— GIVEN DATA —
>>>

(* ===== verification/SenderProps.v ===== *)
(** * SenderProps: what [sendFiles] guarantees.

    In every state that the sender can reach, whatever its files hold by then,
    whatever the receiver and the channels do, and however events, timers,
    queue and [sendFiles] interleave. *)
From S2P Require Import Prelude.
From S2P Require Import Constants.
From S2P Require Import JsText.
From S2P Require Import JsValue.
From S2P Require Import Base64.
From S2P Require Import Protocol.
From S2P Require Import Messages.
From S2P Require Import Limits.
From S2P Require Import Bytes.
From S2P Require Import Chunks.
From S2P Require Import Crypto.
From S2P Require Import TransferControl.
From S2P Require Import ControlWaiter.
From S2P Require Import Async.
From S2P Require Import ReceiverState.
From S2P Require Import Receiver.
From S2P Require Import SendPlan.
From S2P Require Import Sender.
From S2P Require Import SenderInv.
From S2P Require Import SenderSteps.
From S2P Require Import SenderFiles.
#[local] Open Scope Z_scope.

Section Props.
Context `{Crypto, JsCase, SendChannels}.
Context (files : list (option SendFile)).
Abbreviation plan := (planned files).
Abbreviation wpF t Q E s := (twp sendAnswers (SendInv files) sendRely anything t Q E s).
Abbreviation Stopped := (Stopped files).
Abbreviation At := (At files).

Lemma F_sendPlanned fuel l k (Q : () → Sender → Prop) s :
  drop k plan = l → (∀ i f, plan !! i = Some f → planFileOk i f) → (length plan <= 100)%nat → At (PhaseBetween k) s → allOk k s →
  (∀ s', At (PhaseBetween (k + length l)) s' → allOk (k + length l) s' → Q () s') → wpF (sendPlanned fuel l) Q Stopped s.
Proof.
  revert k s. induction l as [|f l IH]; intros k s Hd Hok Hl HA Hall HQ; cbn [sendPlanned length] in *.
  - rewrite Nat.add_0_r in HQ. by apply HQ.
  - assert (plan !! k = Some f) as Hf by (by rewrite <-(Nat.add_0_r k), <-lookup_drop, Hd). pose proof (lookup_lt_Some _ _ _ Hf).
    twp_step. apply (F_sendFile files fuel k); [done|by apply Hok|lia|done|done|]. intros s1 HA1 Hall1.
    apply (IH (S k)); [by rewrite <-Nat.add_1_r, <-drop_drop, Hd|done|done|done|done|]. by rewrite Nat.add_succ_comm.
Qed.

Lemma F_body fuel (Q : () → Sender → Prop) s :
  At PhaseStart s → (∀ s', At PhaseDone s' → acked (acks s') AckAllDone → Q () s') → wpF (sendFilesBody fuel files) Q Stopped s.
Proof.
  intros HA HQ. unfold sendFilesBody. twp_step. apply twp_lift. destruct (buildSendPlan files) as [p|e] eqn:Ep; [|by exists PhaseStart].
  assert (plan = p) as <- by (unfold planned; by rewrite Ep). destruct (buildSendPlan_ok _ _ Ep) as (_ & Hlen & Hok). unfold MAX_FILES_PER_SESSION in Hlen.
  twp_step. apply twp_lift. destruct (assertTransferManifestWithinLimits _) as [[]|e]; [|by exists PhaseStart].
  twp_step. eapply (F_sendControl _ _ _ _ (PhaseBetween 0)); [exact HA|done| |intros w _ _; split; intros; lia|].
  { intros l sealed Ht. inversion Ht; subst. constructor. }
  intros s3 HA3 _. twp_step. apply (F_sendPlanned fuel plan 0); [done|done|lia|done|by intros ? ?%Nat.nlt_0_r|]. cbn [Nat.add]. intros s4 HA4 Hall4.
  twp_step. eapply F_throwIf; [exact HA4|done|]. intros s5 HA5 Hr5. twp_step.
  eapply (F_sendControl _ _ _ _ PhaseDone); [exact HA5|done|intros l x Ht; by constructor| |].
  - intros w Hw [Hready _] j Hj. split; [by apply Hready|]. eapply acked_evolve; [exact Hw|]. eapply acked_evolve; [apply Hr5|]. by apply Hall4.
  - intros s6 HA6 _. eapply (F_awaitAck _ AckAllDone); [exact HA6|done|done|]. intros s7 HA7 _ Hack. by apply HQ.
Qed.

(** The [finally] block leaves the channels alone and closes the handles. *)
Record Ended (ph : SendPhase) (s : Sender) : Prop := {
  en_at : At ph s;
  en_listening : listening s = false;
  en_closing : closing s = closableHandles files
}.

Lemma F_finish ph (Q : () → Sender → Prop) E s :
  At ph s → (∀ s', Ended ph s' → promisesEvolve (acks s) (acks s') → Q () s') → wpF (finishSend files) Q E s.
Proof.
  intros [A1 A2 A3 A4 A5 A6] HQ. unfold finishSend. twp_step. apply twp_modify; [done|]. twp_step. apply twp_modify; [done|]. set (s1 := set_end _ _ _).
  assert (At ph s1) as HA1 by by split. apply twp_await; [by eapply At_inv|]. intros s' r HI Hr ->. apply HQ; [|apply Hr].
  split; [by eapply At_rely|by rewrite (sr_listening _ _ Hr)|by rewrite (sr_closing _ _ Hr)].
Qed.

Lemma F_sendFiles fuel s : SendInv files s → called s = false → wpF (sendFiles fuel files) (λ _, SendInv files) (λ _, SendInv files) s.
Proof.
  intros HI Hc. unfold sendFiles. twp_step. apply twp_modify; [done|]. set (s1 := set_listening true true s).
  assert (At PhaseStart s1) as HA1. { destruct (si_fresh _ _ HI Hc) as [Hs Hr]. split; cbn; try done; [rewrite Hs; constructor|apply HI|apply HI]. }
  twp_step. apply twp_try, twp_finally, twp_catch.
  assert (∀ e ph s', At ph s' → wpF (finishSend files)
    (λ _ s2, wpF (modify (λ s, set_end (closing s) (Some (Err e)) s)) (λ _, SendInv files) (λ _, SendInv files) s2)
    (λ e s2, wpF (modify (λ s, set_end (closing s) (Some (Err e)) s)) (λ _, SendInv files) (λ _, SendInv files) s2) s') as Hfail.
  { intros e ph s' HA. apply (F_finish ph); [done|]. intros s2 [HA2 Hl2 Hc2] _. apply twp_modify; [done|]. destruct HA2 as [B1 B2 B3 B4 B5 B6].
    split; cbn; try done; [by rewrite B5|by exists ph|]. intros r [= <-]. by split_and!. }
  eapply twp_mono; [apply (F_body fuel (λ _ s', At PhaseDone s' ∧ acked (acks s') AckAllDone)); [exact HA1|done]|..]; cbv beta.
  - intros [] s2 [HA2 Hack2]. apply (F_finish PhaseDone); [done|]. intros s3 [HA3 Hl3 Hc3] Hr3. apply twp_modify; [done|]. destruct HA3 as [B1 B2 B3 B4 B5 B6].
    split; cbn; try done; [by rewrite B5|by exists PhaseDone|]. intros r [= <-]. split_and!; [done..|]. intros _. split_and!; [done|done|by eapply acked_evolve].
  - intros e s2 (ph & Hp & HA2). twp_step. apply twp_catch. cbn [twp].
    eapply twp_mono; [apply (F_sendControl files abortControlMessage false ph PhaseAborted (λ _, At PhaseAborted)); [done|done|intros l x Ht; by econstructor|done|done]|..];
      cbv beta.
    + intros [] s3 HA3. by eapply Hfail.
    + intros e' s3 (ph' & _ & HA3). by eapply Hfail.
Qed.

Lemma sendReached_inv c : sendReached files c → SendInv files (shared c).
Proof.
  apply (system_invariant sendAnswers (sendStarts files) sendLaunches (SendInv files) sendRely anything).
  - intros s t HI Hst. destruct Hst as [s fuel Hc]. by apply F_sendFiles.
  - intros s t HI Hl. by apply launch_keeps.
  - apply initialSender_inv.
Qed.

End Props.

(** C12. The sender keeps to its plan.  In every state that [sendFiles] can
    reach, what it has sent is a transcript of its plan: the manifest; for each
    file in order [file-begin], requests to restart, chunks with consecutive
    sequence numbers whose payloads have the hashes of the plan, and [file-end]
    only if the chunks before the first one sent, which were read in this call,
    together with the chunks sent have the size and the hash of the plan; then
    [all-done]; and at any point at most one abort, with nothing after it.  A
    chunk of a file was sent only after its [ready], a file after the [file-ok]
    of every earlier file. *)
Theorem sender_keeps_plan `{Crypto, JsCase, SendChannels} files c :
  sendReached files c →
  ∃ ph, transcript (planned files) (sentItems (shared c)) ph ∧ ackedFor (planned files) ph (acks (shared c)).
Proof. intros Hr. apply (si_phase _ _ (sendReached_inv files c Hr)). Qed.

(** C13. When [sendFiles] has ended it listens to no channel and closes every
    handle it was given; if it resolved, the transcript is complete, every file
    was acknowledged with [ready] and [file-ok], and the transfer with
    [all-done-ok]. *)
Theorem send_end `{Crypto, JsCase, SendChannels} files c r :
  sendReached files c → sendResult (shared c) = Some r →
  listening (shared c) = false ∧ closing (shared c) = closableHandles files ∧
  (r = Ok () → transcript (planned files) (sentItems (shared c)) PhaseDone ∧ acked (acks (shared c)) AckAllDone ∧
    ∀ j, (j < length (planned files))%nat → acked (acks (shared c)) (AckReady (Z.of_nat j)) ∧ acked (acks (shared c)) (AckFileOk (Z.of_nat j))).
Proof.
  intros Hr Hres. destruct (si_end _ _ (sendReached_inv files c Hr) r Hres) as (Hl & Hc & Hok). split_and!; [done..|].
  intros E. destruct (Hok E) as (Ht & Ha & Hd). by split_and!.
Qed.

<<<

— EXERCISE DESCRIPTION —
Each line in the listing above from the one containing "Lemma F_body fuel" through the one containing "assert (plan = p)" should be repeated exactly, and no other line.

— YOUR SOLUTION —
Lemma F_body fuel (Q : () → Sender → Prop) s :
  At PhaseStart s → (∀ s', At PhaseDone s' → acked (acks s') AckAllDone → Q () s') → wpF (sendFilesBody fuel files) Q Stopped s.
Proof.
  intros HA HQ. unfold sendFilesBody. twp_step. apply twp_lift. destruct (buildSendPlan files) as [p|e] eqn:Ep; [|by exists PhaseStart].
  assert (plan = p) as <- by (unfold planned; by rewrite Ep). destruct (buildSendPlan_ok _ _ Ep) as (_ & Hlen & Hok). unfold MAX_FILES_PER_SESSION in Hlen.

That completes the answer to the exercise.